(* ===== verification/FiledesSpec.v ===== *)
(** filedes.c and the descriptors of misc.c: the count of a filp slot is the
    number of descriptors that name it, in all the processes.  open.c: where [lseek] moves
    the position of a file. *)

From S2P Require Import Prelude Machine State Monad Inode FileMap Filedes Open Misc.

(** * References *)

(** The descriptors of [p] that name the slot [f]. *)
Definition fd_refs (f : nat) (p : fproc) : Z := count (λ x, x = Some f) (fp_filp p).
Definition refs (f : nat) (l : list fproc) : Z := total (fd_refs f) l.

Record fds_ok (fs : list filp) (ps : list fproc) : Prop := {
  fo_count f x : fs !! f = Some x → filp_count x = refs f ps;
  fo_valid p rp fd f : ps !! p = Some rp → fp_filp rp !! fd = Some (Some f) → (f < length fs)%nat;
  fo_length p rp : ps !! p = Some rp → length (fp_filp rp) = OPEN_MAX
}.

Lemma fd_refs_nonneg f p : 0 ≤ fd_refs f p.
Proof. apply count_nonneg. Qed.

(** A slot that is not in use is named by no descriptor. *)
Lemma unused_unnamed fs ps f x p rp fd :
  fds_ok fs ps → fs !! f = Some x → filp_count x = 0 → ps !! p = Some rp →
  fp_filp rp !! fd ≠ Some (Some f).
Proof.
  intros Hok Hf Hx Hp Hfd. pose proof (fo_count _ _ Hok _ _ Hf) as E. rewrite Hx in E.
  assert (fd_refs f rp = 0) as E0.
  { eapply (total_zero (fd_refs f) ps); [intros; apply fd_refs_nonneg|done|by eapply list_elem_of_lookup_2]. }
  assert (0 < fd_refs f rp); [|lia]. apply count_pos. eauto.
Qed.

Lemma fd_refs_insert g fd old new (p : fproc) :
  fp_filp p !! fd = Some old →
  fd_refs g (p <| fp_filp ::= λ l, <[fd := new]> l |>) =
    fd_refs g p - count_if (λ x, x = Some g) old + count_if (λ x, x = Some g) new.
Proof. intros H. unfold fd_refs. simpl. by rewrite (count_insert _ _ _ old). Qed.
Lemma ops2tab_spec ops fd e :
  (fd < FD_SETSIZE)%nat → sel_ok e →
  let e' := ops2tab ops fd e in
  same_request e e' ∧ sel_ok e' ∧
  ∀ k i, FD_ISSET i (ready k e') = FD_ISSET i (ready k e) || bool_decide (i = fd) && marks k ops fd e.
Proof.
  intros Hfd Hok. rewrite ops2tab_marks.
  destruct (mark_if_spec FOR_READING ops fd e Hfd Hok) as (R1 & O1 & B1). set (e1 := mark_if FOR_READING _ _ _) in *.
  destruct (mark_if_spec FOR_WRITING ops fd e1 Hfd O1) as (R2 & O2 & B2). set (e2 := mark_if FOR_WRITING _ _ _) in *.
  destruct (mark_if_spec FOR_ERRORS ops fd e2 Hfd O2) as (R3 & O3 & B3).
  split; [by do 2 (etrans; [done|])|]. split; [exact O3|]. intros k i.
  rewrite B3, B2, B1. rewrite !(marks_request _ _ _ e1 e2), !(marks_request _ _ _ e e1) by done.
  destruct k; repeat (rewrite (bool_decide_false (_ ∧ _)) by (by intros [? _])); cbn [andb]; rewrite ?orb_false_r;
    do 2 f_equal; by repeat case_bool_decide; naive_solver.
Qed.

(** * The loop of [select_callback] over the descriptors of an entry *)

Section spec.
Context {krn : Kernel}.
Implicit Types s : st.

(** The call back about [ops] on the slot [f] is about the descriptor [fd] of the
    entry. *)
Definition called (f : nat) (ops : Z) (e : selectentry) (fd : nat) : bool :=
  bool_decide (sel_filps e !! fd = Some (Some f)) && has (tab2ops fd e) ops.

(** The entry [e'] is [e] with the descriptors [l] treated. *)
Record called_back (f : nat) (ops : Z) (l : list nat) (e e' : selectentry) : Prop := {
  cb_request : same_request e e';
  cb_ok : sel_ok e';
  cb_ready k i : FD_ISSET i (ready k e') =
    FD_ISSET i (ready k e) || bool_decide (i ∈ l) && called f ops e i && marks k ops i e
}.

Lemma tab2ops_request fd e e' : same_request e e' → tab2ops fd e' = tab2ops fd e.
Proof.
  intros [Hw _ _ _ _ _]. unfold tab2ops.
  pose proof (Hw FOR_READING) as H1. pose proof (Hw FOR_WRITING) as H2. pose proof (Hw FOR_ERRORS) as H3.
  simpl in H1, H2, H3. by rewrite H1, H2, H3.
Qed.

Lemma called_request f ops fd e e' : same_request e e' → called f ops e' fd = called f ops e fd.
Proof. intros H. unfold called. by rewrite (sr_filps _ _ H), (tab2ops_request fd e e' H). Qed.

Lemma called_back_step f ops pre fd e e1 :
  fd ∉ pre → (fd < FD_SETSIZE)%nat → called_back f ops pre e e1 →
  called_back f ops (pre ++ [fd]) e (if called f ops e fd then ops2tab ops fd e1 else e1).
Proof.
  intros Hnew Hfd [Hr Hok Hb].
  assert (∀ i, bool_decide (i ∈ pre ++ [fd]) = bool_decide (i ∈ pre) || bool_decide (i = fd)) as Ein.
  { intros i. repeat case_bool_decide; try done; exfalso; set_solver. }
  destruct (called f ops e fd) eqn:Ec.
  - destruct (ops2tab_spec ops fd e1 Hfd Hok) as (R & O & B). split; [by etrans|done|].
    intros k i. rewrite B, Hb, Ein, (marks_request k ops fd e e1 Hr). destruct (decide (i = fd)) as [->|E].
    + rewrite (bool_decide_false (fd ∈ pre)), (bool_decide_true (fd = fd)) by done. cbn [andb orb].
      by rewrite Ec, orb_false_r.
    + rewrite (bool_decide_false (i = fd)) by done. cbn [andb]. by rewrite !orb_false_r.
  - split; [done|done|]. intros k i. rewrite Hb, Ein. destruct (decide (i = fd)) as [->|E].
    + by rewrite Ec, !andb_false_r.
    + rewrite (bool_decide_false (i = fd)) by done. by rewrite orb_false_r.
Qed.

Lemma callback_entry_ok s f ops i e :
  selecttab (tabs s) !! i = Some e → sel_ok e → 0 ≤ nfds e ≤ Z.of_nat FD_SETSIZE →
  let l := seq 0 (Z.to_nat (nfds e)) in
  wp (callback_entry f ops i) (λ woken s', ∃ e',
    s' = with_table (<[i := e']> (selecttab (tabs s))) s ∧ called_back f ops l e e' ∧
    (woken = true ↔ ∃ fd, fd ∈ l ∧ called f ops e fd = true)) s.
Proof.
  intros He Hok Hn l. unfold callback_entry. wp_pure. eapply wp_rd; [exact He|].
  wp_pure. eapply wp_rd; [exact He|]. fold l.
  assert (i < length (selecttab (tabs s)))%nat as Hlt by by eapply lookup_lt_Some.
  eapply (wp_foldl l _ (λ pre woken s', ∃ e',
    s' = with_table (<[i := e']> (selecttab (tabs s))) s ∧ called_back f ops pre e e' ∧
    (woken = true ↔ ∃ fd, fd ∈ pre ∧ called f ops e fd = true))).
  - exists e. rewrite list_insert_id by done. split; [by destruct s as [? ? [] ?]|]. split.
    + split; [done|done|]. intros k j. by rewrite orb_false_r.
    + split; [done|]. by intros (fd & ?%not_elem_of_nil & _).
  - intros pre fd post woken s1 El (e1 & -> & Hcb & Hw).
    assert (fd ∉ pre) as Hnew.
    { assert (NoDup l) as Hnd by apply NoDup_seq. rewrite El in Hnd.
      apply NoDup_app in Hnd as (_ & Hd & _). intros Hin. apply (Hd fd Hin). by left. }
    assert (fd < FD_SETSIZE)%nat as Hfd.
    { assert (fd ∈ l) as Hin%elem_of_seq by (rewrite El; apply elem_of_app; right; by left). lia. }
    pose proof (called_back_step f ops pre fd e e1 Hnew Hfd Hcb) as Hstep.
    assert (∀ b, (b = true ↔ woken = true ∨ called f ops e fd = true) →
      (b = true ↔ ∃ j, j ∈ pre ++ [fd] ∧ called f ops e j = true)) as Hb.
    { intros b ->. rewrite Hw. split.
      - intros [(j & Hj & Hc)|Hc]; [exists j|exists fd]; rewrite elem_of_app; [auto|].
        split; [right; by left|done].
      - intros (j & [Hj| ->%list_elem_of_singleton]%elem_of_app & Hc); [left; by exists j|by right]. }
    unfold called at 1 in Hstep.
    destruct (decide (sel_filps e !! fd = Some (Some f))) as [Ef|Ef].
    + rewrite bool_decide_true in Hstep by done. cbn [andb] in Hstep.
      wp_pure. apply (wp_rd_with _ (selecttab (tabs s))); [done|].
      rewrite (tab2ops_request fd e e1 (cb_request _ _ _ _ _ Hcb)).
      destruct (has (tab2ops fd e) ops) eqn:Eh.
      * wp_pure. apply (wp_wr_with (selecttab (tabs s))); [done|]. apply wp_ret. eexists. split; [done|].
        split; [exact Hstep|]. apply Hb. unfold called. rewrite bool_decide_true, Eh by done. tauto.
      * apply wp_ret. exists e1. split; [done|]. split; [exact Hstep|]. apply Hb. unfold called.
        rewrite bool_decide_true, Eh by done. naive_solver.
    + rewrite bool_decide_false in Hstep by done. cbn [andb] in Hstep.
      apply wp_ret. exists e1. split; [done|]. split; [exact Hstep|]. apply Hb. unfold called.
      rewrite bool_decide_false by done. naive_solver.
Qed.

* * *

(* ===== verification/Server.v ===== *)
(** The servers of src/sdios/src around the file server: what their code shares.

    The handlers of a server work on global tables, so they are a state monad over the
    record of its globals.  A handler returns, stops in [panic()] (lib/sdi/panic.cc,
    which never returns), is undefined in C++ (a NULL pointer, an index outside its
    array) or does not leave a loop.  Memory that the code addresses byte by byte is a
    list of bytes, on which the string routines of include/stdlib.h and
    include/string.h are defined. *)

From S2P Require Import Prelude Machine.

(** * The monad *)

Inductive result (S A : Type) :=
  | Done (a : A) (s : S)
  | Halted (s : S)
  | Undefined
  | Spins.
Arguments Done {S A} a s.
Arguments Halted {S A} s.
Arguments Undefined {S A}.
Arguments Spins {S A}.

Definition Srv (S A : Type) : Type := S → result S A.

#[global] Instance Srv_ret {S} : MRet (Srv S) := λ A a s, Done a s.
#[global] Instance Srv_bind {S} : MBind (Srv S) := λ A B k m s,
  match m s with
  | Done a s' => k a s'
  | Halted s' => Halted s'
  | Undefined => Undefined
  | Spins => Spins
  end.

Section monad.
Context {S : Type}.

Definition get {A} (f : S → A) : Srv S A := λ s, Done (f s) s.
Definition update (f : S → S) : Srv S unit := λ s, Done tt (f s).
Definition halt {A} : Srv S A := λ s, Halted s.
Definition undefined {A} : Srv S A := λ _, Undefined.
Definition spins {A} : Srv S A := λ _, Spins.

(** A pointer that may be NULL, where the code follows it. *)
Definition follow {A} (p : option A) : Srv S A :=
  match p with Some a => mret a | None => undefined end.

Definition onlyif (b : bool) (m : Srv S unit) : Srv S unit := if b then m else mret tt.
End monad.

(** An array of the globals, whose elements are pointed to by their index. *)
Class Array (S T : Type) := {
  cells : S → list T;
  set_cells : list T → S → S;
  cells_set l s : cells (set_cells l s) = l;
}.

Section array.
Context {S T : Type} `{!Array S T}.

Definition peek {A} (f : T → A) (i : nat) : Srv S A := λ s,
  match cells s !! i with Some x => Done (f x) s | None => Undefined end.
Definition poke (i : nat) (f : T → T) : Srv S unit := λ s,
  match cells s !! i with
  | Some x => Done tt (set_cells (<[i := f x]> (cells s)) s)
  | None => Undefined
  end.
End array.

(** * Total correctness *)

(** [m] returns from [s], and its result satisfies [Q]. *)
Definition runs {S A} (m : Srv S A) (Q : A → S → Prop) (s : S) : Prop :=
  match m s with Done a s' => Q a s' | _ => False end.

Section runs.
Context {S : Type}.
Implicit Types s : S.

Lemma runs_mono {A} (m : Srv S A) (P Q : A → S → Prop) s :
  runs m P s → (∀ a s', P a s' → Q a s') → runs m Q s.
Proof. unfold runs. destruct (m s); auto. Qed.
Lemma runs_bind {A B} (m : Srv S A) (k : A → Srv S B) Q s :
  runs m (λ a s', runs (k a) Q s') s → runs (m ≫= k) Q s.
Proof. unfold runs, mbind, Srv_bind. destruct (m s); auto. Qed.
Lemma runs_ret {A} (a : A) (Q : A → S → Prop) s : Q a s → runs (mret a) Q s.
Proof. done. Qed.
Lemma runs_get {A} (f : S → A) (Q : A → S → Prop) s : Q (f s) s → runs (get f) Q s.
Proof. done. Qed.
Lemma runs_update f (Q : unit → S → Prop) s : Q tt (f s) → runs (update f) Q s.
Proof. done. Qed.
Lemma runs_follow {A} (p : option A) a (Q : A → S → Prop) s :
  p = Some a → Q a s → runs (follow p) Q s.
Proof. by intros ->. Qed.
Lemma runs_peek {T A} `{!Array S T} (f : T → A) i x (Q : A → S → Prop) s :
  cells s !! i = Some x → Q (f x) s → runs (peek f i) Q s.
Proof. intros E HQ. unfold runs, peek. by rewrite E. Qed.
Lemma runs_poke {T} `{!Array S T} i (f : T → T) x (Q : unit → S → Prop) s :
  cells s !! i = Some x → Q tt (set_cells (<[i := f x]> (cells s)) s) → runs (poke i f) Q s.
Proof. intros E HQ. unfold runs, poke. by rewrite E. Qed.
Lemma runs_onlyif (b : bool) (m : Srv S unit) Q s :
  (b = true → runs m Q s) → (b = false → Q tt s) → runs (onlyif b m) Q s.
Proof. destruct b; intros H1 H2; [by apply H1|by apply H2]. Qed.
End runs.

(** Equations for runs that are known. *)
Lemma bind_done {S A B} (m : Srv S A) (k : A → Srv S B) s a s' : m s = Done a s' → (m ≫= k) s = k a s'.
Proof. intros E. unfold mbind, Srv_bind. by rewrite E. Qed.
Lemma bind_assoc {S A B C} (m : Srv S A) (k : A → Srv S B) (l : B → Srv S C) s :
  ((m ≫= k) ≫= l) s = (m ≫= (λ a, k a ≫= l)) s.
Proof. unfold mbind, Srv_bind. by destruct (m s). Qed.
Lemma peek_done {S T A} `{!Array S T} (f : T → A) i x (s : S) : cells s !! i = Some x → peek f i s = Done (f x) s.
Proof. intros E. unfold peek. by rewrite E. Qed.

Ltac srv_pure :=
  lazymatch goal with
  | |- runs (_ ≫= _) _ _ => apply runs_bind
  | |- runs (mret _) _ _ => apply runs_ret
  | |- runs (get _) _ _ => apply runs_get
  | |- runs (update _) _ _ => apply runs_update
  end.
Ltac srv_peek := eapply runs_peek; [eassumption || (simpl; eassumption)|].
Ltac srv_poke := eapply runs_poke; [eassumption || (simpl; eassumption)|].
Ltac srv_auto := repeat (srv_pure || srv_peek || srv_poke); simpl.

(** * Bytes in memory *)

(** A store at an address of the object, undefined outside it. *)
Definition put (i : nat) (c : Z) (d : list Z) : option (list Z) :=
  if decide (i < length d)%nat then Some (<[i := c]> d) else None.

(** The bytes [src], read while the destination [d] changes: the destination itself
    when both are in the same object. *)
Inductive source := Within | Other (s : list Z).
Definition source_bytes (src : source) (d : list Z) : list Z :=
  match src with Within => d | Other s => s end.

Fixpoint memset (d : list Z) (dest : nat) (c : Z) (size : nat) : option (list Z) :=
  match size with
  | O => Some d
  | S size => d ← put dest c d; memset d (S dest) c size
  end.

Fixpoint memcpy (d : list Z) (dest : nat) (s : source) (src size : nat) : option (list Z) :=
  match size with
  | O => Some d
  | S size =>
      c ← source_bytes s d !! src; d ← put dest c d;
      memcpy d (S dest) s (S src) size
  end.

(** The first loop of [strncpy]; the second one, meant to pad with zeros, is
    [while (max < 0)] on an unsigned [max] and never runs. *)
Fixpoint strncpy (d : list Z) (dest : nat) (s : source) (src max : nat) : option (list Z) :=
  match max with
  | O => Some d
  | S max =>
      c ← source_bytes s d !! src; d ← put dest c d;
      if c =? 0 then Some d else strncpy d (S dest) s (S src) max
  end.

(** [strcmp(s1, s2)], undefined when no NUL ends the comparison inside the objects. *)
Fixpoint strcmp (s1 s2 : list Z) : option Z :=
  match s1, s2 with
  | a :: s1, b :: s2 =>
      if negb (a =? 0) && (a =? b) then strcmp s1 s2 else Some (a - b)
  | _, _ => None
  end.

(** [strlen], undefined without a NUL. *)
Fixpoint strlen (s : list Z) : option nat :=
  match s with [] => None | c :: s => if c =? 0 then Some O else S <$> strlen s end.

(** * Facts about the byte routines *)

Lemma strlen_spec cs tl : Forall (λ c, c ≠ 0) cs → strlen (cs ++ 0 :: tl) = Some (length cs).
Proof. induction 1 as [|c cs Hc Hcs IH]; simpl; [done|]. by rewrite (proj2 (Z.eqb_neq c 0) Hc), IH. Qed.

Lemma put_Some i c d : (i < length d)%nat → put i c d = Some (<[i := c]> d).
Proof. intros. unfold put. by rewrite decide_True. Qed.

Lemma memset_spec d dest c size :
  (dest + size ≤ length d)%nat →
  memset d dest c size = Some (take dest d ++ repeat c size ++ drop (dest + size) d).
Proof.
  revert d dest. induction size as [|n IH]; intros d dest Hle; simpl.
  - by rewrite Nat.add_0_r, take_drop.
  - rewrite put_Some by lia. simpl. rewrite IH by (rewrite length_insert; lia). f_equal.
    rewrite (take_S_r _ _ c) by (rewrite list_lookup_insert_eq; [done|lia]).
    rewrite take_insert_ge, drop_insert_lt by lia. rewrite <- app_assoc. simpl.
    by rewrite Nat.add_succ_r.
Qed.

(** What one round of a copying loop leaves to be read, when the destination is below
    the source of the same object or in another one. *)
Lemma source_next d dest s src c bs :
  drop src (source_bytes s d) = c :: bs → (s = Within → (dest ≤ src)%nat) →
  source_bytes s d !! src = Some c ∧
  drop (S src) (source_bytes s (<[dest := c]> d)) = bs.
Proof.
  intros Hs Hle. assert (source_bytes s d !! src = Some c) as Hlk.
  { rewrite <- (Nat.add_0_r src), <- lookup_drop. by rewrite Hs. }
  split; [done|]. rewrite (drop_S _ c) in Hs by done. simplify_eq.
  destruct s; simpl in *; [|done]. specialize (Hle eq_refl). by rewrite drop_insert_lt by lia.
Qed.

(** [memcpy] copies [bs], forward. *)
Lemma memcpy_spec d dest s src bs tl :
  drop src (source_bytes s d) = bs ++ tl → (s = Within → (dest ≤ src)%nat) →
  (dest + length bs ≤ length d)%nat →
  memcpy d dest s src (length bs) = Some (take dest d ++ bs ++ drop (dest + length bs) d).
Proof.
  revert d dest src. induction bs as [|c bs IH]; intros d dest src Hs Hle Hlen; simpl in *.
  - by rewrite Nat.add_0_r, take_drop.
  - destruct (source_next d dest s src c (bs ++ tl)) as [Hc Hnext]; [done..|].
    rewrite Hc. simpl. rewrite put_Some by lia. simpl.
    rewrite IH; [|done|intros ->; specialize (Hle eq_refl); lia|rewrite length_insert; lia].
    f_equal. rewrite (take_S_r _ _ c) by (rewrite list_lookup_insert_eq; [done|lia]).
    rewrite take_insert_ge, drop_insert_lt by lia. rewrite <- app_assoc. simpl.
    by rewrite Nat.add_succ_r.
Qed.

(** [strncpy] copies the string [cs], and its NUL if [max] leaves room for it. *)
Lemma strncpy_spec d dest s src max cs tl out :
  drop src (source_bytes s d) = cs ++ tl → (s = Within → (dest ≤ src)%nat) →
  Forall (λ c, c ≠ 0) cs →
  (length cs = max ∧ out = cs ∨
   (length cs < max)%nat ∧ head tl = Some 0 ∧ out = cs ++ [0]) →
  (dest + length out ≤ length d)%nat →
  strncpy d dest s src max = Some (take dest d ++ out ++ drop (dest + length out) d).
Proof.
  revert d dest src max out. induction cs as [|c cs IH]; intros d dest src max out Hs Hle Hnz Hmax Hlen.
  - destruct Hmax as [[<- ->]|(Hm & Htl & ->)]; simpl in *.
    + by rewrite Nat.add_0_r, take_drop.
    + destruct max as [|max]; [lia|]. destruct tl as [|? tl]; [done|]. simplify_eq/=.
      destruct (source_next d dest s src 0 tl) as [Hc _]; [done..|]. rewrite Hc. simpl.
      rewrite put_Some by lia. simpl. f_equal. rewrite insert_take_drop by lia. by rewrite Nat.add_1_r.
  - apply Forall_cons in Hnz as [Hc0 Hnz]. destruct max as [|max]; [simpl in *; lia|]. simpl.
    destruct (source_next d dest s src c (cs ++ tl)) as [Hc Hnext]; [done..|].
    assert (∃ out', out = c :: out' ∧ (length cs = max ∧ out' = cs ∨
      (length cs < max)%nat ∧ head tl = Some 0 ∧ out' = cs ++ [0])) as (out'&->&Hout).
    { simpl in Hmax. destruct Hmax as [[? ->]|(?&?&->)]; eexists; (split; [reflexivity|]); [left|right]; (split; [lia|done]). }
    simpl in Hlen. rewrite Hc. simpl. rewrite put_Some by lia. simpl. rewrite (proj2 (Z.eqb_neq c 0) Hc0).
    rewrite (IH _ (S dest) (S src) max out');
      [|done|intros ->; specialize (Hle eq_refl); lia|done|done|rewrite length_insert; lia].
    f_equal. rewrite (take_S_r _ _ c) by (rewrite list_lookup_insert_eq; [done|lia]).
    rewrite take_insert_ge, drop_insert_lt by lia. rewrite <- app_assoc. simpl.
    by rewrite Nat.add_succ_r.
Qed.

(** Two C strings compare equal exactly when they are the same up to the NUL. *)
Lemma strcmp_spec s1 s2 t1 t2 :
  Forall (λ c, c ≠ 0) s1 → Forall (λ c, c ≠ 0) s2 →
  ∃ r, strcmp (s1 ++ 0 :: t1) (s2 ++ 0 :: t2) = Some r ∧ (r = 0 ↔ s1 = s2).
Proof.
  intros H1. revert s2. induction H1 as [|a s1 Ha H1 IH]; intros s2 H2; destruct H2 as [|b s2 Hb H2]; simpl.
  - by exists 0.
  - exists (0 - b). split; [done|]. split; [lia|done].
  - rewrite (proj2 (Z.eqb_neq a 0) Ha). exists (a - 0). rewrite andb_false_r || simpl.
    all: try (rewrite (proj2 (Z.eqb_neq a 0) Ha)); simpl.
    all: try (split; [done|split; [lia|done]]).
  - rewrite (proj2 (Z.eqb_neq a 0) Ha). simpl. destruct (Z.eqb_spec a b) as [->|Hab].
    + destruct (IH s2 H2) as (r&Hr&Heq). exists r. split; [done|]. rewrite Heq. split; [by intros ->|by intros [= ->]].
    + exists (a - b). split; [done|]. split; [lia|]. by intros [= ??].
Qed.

» WHAT YOU ARE ASKED TO DO: Within the material above, output exactly the lines from the one with "do 2 f_equal;" through the one with "Lemma tab2ops_request fd", end lines included, and nothing besides.

» COMPLETED EXERCISE:
    do 2 f_equal; by repeat case_bool_decide; naive_solver.
Qed.

(** * The loop of [select_callback] over the descriptors of an entry *)

Section spec.
Context {krn : Kernel}.
Implicit Types s : st.

(** The call back about [ops] on the slot [f] is about the descriptor [fd] of the
    entry. *)
Definition called (f : nat) (ops : Z) (e : selectentry) (fd : nat) : bool :=
  bool_decide (sel_filps e !! fd = Some (Some f)) && has (tab2ops fd e) ops.

(** The entry [e'] is [e] with the descriptors [l] treated. *)
Record called_back (f : nat) (ops : Z) (l : list nat) (e e' : selectentry) : Prop := {
  cb_request : same_request e e';
  cb_ok : sel_ok e';
  cb_ready k i : FD_ISSET i (ready k e') =
    FD_ISSET i (ready k e) || bool_decide (i ∈ l) && called f ops e i && marks k ops i e
}.

Lemma tab2ops_request fd e e' : same_request e e' → tab2ops fd e' = tab2ops fd e.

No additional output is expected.